Global production, CSR and human rights: the courts of public opinion and the social licence to operate

This article takes as its starting point the responsibility placed upon corporations by the United Nations’ (UN) Protect, Respect and Remedy Framework as elaborated upon by the Guiding Principles on Business and Human Rights to respect human rights. The overt pragmatism and knowledge of the complex business relationships that are embedded in global production led John Ruggie, the author of the framework, to adopt a structure for the relationship between human rights and business that built on the existing practices of corporate social responsibility (CSR). His intention was that these practices should be developed to embrace respect for human rights by exhorting corporations to move from ‘the era of declaratory CSR' to showing a demonstrable policy commitment to respect for human rights. The prime motivation for corporations to do this was, according to Ruggie, because the responsibility to respect was one that would be guarded and judged by the ‘courts of public opinion' as part of the social expectations imposed upon corporations or to put it another way as a condition of a corporation's social licence to operate.

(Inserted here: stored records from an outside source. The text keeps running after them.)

(* ===== verification/Relay.v ===== *)
(** * The relay

    Models [crates/ccs-proxy/src/relay.rs]: the handler that inspects,
    synthesises or forwards a request, with the session state it folds.  Every
    lock region is one function of the session; [serve] composes them in the
    handler's order, and [now] is the one clock reading of a turn.  No lock
    region can panic, so a mutex is never poisoned. *)
From S2P Require Import Prelude RStr F64 Core Economics Config Wire Segment Policy Scorer Pipeline Ladder Targets Recode Rewrite Marker Store Session Intercept UsageTap Synth Summarizer Staging App.

Local Open Scope Z_scope.

Definition MAX_BODY : Z := 16 * 1024 * 1024.
Definition AUTH_HEADERS : list rstr :=
  [str "authorization"; str "x-api-key"; str "anthropic-version"; str "anthropic-beta"].

(** ** One critical section each *)

Section Cells.
Context `{Breaker}.

Definition close_window (s : SessionEcon) : SessionEcon := set_window s (s_last_message_count s) true.

Definition stash_predicted_bust (s : SessionEcon) (predicted : Cost) : SessionEcon := set_predicted s (Some predicted).

Definition commit_fast_lane (s : SessionEcon) (committed uncommitted : list RefId) : SessionEcon :=
  if is_empty committed && is_empty uncommitted then s
  else set_fast_lane s ((s_fast_lane s ∪ list_to_set committed) ∖ list_to_set uncommitted).

(** The staged plan is taken with the snapshot, and only with it. *)
Definition intercept_inputs (s : SessionEcon) (now : f64) : SessionEcon * option InterceptInputs :=
  match s_intercept_enabled s, s_econ s with
  | true, Some model_econ =>
      (set_staged s None,
       Some (mkInterceptInputs model_econ (s_cache s) (s_npv_floor s) (s_policy s) (s_remaining_turns s)
               (s_hot_refs s) (s_fast_lane s) (s_last_message_count s) (s_window_closed s) (s_staged s)
               (s_token_scale s) now))
  | _, _ => (s, None)
  end.

Definition stash_egress_snapshot `{SerdeJson} (s : SessionEcon) (body : list byte) : SessionEcon :=
  match parse_body body with
  | Some w =>
      set_window (set_estimate s (s_token_scale s) (Some (u32_sum (token_estimate <$> segment_prompt w))))
        (Nat.max (s_last_message_count s) (length (messages w))) false
  | None => set_estimate s (s_token_scale s) (Some 0)
  end.

(** [compare_exchange(false, true)] *)
Definition claim_staging (s : SessionEcon) : SessionEcon * bool :=
  if s_staging s then (s, false) else (set_staging s true, true).
End Cells.

(** ** The session's cell *)

Section Setup.
Context `{Breaker, SerdeJson}.

Definition body_model_of (body : list byte) : option ModelId := body_model <$> parse_body body.

Definition capture_auth (st : AppState) (headers : HeaderMap) : SessionAuthContext :=
  mkSessionAuthContext (filterb (fun h => contains h.1 AUTH_HEADERS) headers) (app_upstream st).

Definition fresh_econ (st : AppState) (ctx : SessionCtx) (headers : HeaderMap) (body : list byte) (now : f64) : SessionEcon :=
  SessionEcon_new
    (mkCacheState 0 now (knob_ttl_auto_s (relay_economics (ctx_config ctx)))
       (default (ModelId_new (str "unknown")) (body_model_of body)) [])
    (capture_auth st headers) (knob_npv_floor (relay_economics (ctx_config ctx)))
    (PolicyConfig_from (relay_policy (ctx_config ctx))).

(** [Arc::new]: a cell no clone names yet. *)
Definition new_cell (st : AppState) : loc := fresh (dom (econs st)).

Definition init_econ (st : AppState) (token : rstr) (ctx : SessionCtx) (headers : HeaderMap) (body : list byte)
    (now : f64) : AppState * loc :=
  let l := new_cell st in
  let st := set_econs st (<[l := fresh_econ st ctx headers body now]> (econs st)) in
  (set_sessions st (<[token := mkSessionCtx (ctx_config ctx) (ctx_session_id ctx) (Some l)]> (sessions st)), l).

Definition lazy_econ (st : AppState) (token : rstr) (headers : HeaderMap) (body : list byte) (now : f64)
    : option (AppState * loc * SessionId) :=
  ctx ← sessions st !! token;
  Some (match ctx_econ_cell ctx with
        | Some l => (st, l, ctx_session_id ctx)
        | None => let '(st, l) := init_econ st token ctx headers body now in (st, l, ctx_session_id ctx)
        end).

(** The cell, and the staging inputs when this turn won the guard. *)
Definition forward_setup (st : AppState) (token : rstr) (headers : HeaderMap) (body : list byte) (now : f64)
    : option (AppState * loc * option SessionId) :=
  '(st, l, session_id) ← lazy_econ st token headers body now;
  s ← econs st !! l;
  let '(s, won) := claim_staging s in
  Some (set_econs st (<[l := s]> (econs st)), l, if won then Some session_id else None).

Definition working_snapshot (st : AppState) (token : option rstr) : WorkingState :=
  default WorkingState_default
    (t ← token; l ← econ_cell st t; s ← econs st !! l; Some (s_working s)).
End Setup.

(** ** [serve] *)

Inductive Served :=
| Served_BadGateway
| Served_Synth (body : list byte)
| Served_Upstream (sent : list byte) (cell : option loc) (staging : option SessionId).

Section Serve.
Context `{Breaker, SerdeJson, SerdeValue, SerdeSlice, Sha256, Libm, FormatCore}.

Definition close_session (st : AppState) (token : option rstr) : AppState :=
  match token ≫= econ_cell st with Some l => with_econ st l close_window | None => st end.

(** The kill switch, read before anything else. *)
Definition kill_gate (st : AppState) (inspect : Inspect) : AppState * Inspect :=
  if kill st then
    (match inspect with Inspect_Yes (Some t) => close_session st (Some t) | _ => st end, Inspect_No)
  else (st, inspect).

Definition to_bytes (body : option (list byte)) : option (list byte) :=
  b ← body; if MAX_BODY <? Z.of_nat (length b) then None else Some b.

(** What the interceptor's outcome changes in the session. *)
Definition fold_intercepted (s : SessionEcon) (out : Intercepted) : SessionEcon :=
  let s := match out_predicted_bust out with Some p => stash_predicted_bust s p | None => s end in
  commit_fast_lane s (fast_lane_committed out) (fast_lane_uncommitted out).

(** One inspected turn of a session: the egress and the session after it. *)
Definition intercepted_turn (s : SessionEcon) (bytes : list byte) (now : f64) (outcome : TaskOutcome)
    : SessionEcon * list byte :=
  match intercept_inputs s now with
  | (s, Some inputs) =>
      let out := run outcome bytes inputs in
      (stash_egress_snapshot (fold_intercepted s out) (out_bytes out), out_bytes out)
  | (s, None) => (stash_egress_snapshot s bytes, bytes)
  end.

Definition serve_forward (st : AppState) (token : option rstr) (req : Request) (bytes : list byte) (now : f64)
    (outcome : TaskOutcome) : AppState * Served :=
  match (t ← token; forward_setup st t (req_headers req) bytes now) with
  | None => (st, Served_Upstream bytes None None)
  | Some (st, l, staging) =>
      match econs st !! l with
      | Some s =>
          let '(s, egress) := intercepted_turn s bytes now outcome in
          (set_econs st (<[l := s]> (econs st)), Served_Upstream egress (Some l) staging)
      | None => (st, Served_Upstream bytes (Some l) staging)
      end
  end.

Definition serve (st : AppState) (req : Request) (inspect : Inspect) (now : f64) (outcome : TaskOutcome)
    : AppState * Served :=
  let '(st, inspect) := kill_gate st inspect in
  match to_bytes (req_body req) with
  | None => (st, Served_BadGateway)
  | Some bytes =>
      match inspect with
      | Inspect_No => (st, Served_Upstream bytes None None)
      | Inspect_Yes token =>
          match synth_decide bytes with
          | Synthesize inputs =>
              if shadow st then (close_session st token, Served_Upstream bytes None None)
              else
                (st, Served_Synth (synth_response
                       (mkBriefInputs (brief_model inputs) (working_snapshot st token) (brief_recap inputs))))
          | Forward => serve_forward st token req bytes now outcome
          end
      end
  end.

(** *** The handler cut at the interceptor's [await]: what it does before the
    rewrite runs, and after. *)
Inductive Begun :=
| Begun_Served (served : Served)
| Begun_Flight (cell : loc) (staging : option SessionId) (bytes : list byte) (inputs : option InterceptInputs).

Definition forward_begin (st : AppState) (token : option rstr) (req : Request) (bytes : list byte) (now : f64)
    : AppState * Begun :=
  match (t ← token; forward_setup st t (req_headers req) bytes now) with
  | None => (st, Begun_Served (Served_Upstream bytes None None))
  | Some (st, l, staging) =>
      match econs st !! l with
      | Some s =>
          let '(s, inputs) := intercept_inputs s now in
          (set_econs st (<[l := s]> (econs st)), Begun_Flight l staging bytes inputs)
      | None => (st, Begun_Served (Served_Upstream bytes (Some l) staging))
      end
  end.

Definition serve_begin (st : AppState) (req : Request) (inspect : Inspect) (now : f64) : AppState * Begun :=
  let '(st, inspect) := kill_gate st inspect in
  match to_bytes (req_body req) with
  | None => (st, Begun_Served Served_BadGateway)
  | Some bytes =>
      match inspect with
      | Inspect_No => (st, Begun_Served (Served_Upstream bytes None None))
      | Inspect_Yes token =>
          match synth_decide bytes with
          | Synthesize inputs =>
              if shadow st then (close_session st token, Begun_Served (Served_Upstream bytes None None))
              else
                (st, Begun_Served (Served_Synth (synth_response
                       (mkBriefInputs (brief_model inputs) (working_snapshot st token) (brief_recap inputs)))))
          | Forward => forward_begin st token req bytes now
          end
      end
  end.

(** The egress and what the session folds of it. *)
Definition egress_of (outcome : TaskOutcome) (bytes : list byte) (inputs : option InterceptInputs) : list byte :=
  match inputs with Some inputs => out_bytes (run outcome bytes inputs) | None => bytes end.

Definition fold_flight (outcome : TaskOutcome) (bytes : list byte) (inputs : option InterceptInputs) (s : SessionEcon)
    : SessionEcon :=
  stash_egress_snapshot
    (match inputs with Some inputs => fold_intercepted s (run outcome bytes inputs) | None => s end)
    (egress_of outcome bytes inputs).

(** The two halves make the handler. *)
Lemma serve_halves st req inspect now outcome :
  serve st req inspect now outcome =
  match serve_begin st req inspect now with
  | (st, Begun_Served served) => (st, served)
  | (st, Begun_Flight l staging bytes inputs) =>
      (with_econ st l (fold_flight outcome bytes inputs), Served_Upstream (egress_of outcome bytes inputs) (Some l) staging)
  end.
Proof.
  unfold serve, serve_begin. destruct (kill_gate st inspect) as [st1 [token|]]; [|by destruct (to_bytes _)].
  destruct (to_bytes (req_body req)) as [bytes|]; [|done].
  destruct (synth_decide bytes) as [inputs|]; [by destruct (shadow st1)|]. unfold serve_forward, forward_begin.
  destruct (token ≫= _) as [[[st2 l] staging]|]; [|done]. destruct (econs st2 !! l) as [s|]; [|done].
  unfold intercepted_turn, with_econ. destruct (intercept_inputs s now) as [s' [inputs|]]; cbn [egress_of set_econs econs].
  - unfold fold_flight. f_equal. f_equal. apply map_eq. intros l'. destruct (decide (l' = l)) as [->|N].
    + by rewrite lookup_alter_eq, !lookup_insert_eq.
    + by rewrite lookup_alter_ne, !lookup_insert_ne by done.
  - f_equal. unfold fold_flight. f_equal. apply map_eq. intros l'. destruct (decide (l' = l)) as [->|N].
    + by rewrite lookup_alter_eq, !lookup_insert_eq.
    + by rewrite lookup_alter_ne, !lookup_insert_ne by done.
Qed.

(** [drain] *)
Definition drain (s : SessionEcon) (observed : Observed) (now clock : f64) : SessionEcon :=
  observe s (obs_usage observed) now clock.
End Serve.

(** ** Answering *)

Section Answer.
Context `{Breaker, SerdeJson, SerdeValue, SerdeSlice, Sha256, Libm, FormatCore, UrlLib, HttpClient, SerdeUsage}.

Definition synth_headers : HeaderMap :=
  [(str "content-type", str "text/event-stream"); (str "cache-control", str "no-cache")].

(** What the client receives, and what the tap observed. *)
Definition respond (st : AppState) (req : Request) (served : Served) : Reply * option Observed :=
  match served with
  | Served_BadGateway => (bad_gateway, None)
  | Served_Synth body => (mkReply 200 synth_headers [body], None)
  | Served_Upstream body cell _ => forward st req body (match cell with Some _ => true | None => false end)
  end.

Lemma kill_gate_spec st inspect st' inspect' :
  kill_gate st inspect = (st', inspect') -> kill st = true \/ inspect = Inspect_No ->
  inspect' = Inspect_No /\ app_upstream st' = app_upstream st /\ sessions st' = sessions st /\ app_store st' = app_store st /\
  forall l s', econs st' !! l = Some s' -> exists s, econs st !! l = Some s /\ (s' = s \/ s' = close_window s).
Proof.
  unfold kill_gate. intros E C. destruct (kill st); [|destruct C as [? | ->]; [done|]; injection E as <- <-; eauto 10].
  clear C. injection E as <- <-. destruct inspect as [[t|]|]; [|eauto 10|eauto 10].
  unfold close_session. destruct (Some t ≫= econ_cell st) as [l|]; [|eauto 10]. repeat (split; [done|]).
  intros l' s' L. cbn in L. destruct (decide (l' = l)) as [->|N]; [|rewrite lookup_alter_ne in L by done; eauto].
  rewrite lookup_alter_eq in L. destruct (econs st !! l) as [s|]; [|done]. injection L as <-. eauto.
Qed.

(** The reply a forwarded request gets, tapped or not. *)
Lemma forward_reply st req body tapped :
  (forward st req body tapped).1 =
  match send (outbound st req body) with
  | Some up => mkReply (in_status up) (sanitize (in_headers up)) (in_chunks up)
  | None => bad_gateway
  end.
Proof. unfold forward. destruct (send _) as [up|]; [|done]. by destruct tapped. Qed.

End Answer.

(** ** A killed proxy in front of an echoing upstream *)

Definition open_breaker : Breaker :=
  {| breaker := unit; breaker_new := tt; breaker_call := fun _ _ _ => tt; is_call_permitted := fun _ _ => true |}.
Definition no_slice : SerdeSlice := {| value_of_slice := fun _ => None |}.
Definition echo : HttpClient :=
  {| send := fun o => Some (mkInbound 200 [(str "connection", str "close"); (str "x-id", str "7")] [out_body o]) |}.
Definition plain_urls : UrlLib :=
  {| url_set_path := app; url_set_query := fun url query => url ++ match query with Some q => QUESTION :: q | None => [] end |}.
Definition no_usage : SerdeUsage := {| message_start := fun _ => None |}.

Section Killed.
#[local] Existing Instances open_breaker no_slice scan_serde scan_values length_digest flat_libm no_format plain_urls echo no_usage.

Definition killed : AppState :=
  mkAppState _ UPSTREAM
    {[ str "t" := mkSessionCtx RelayConfig_default (SessionId_new (str "t")) None ]} ∅ true false ∅.
Definition killed_request : Request :=
  mkRequest (str "POST") MESSAGES_PATH [(str "host", str "127.0.0.1"); (str "x-api-key", str "k")] (Some (str "{}")).

End Killed.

This article sets out the background context to the framework and examines the structures that it puts forward. In its third and final section the article looks at how the framework requires a corporation's social licence to be assembled and how and by whom that social licence will be judged. The success or failure of the framework in persuading corporations to respect human rights is tied to whether ‘the courts of public opinion' can use their ‘naming and shaming power' effectively.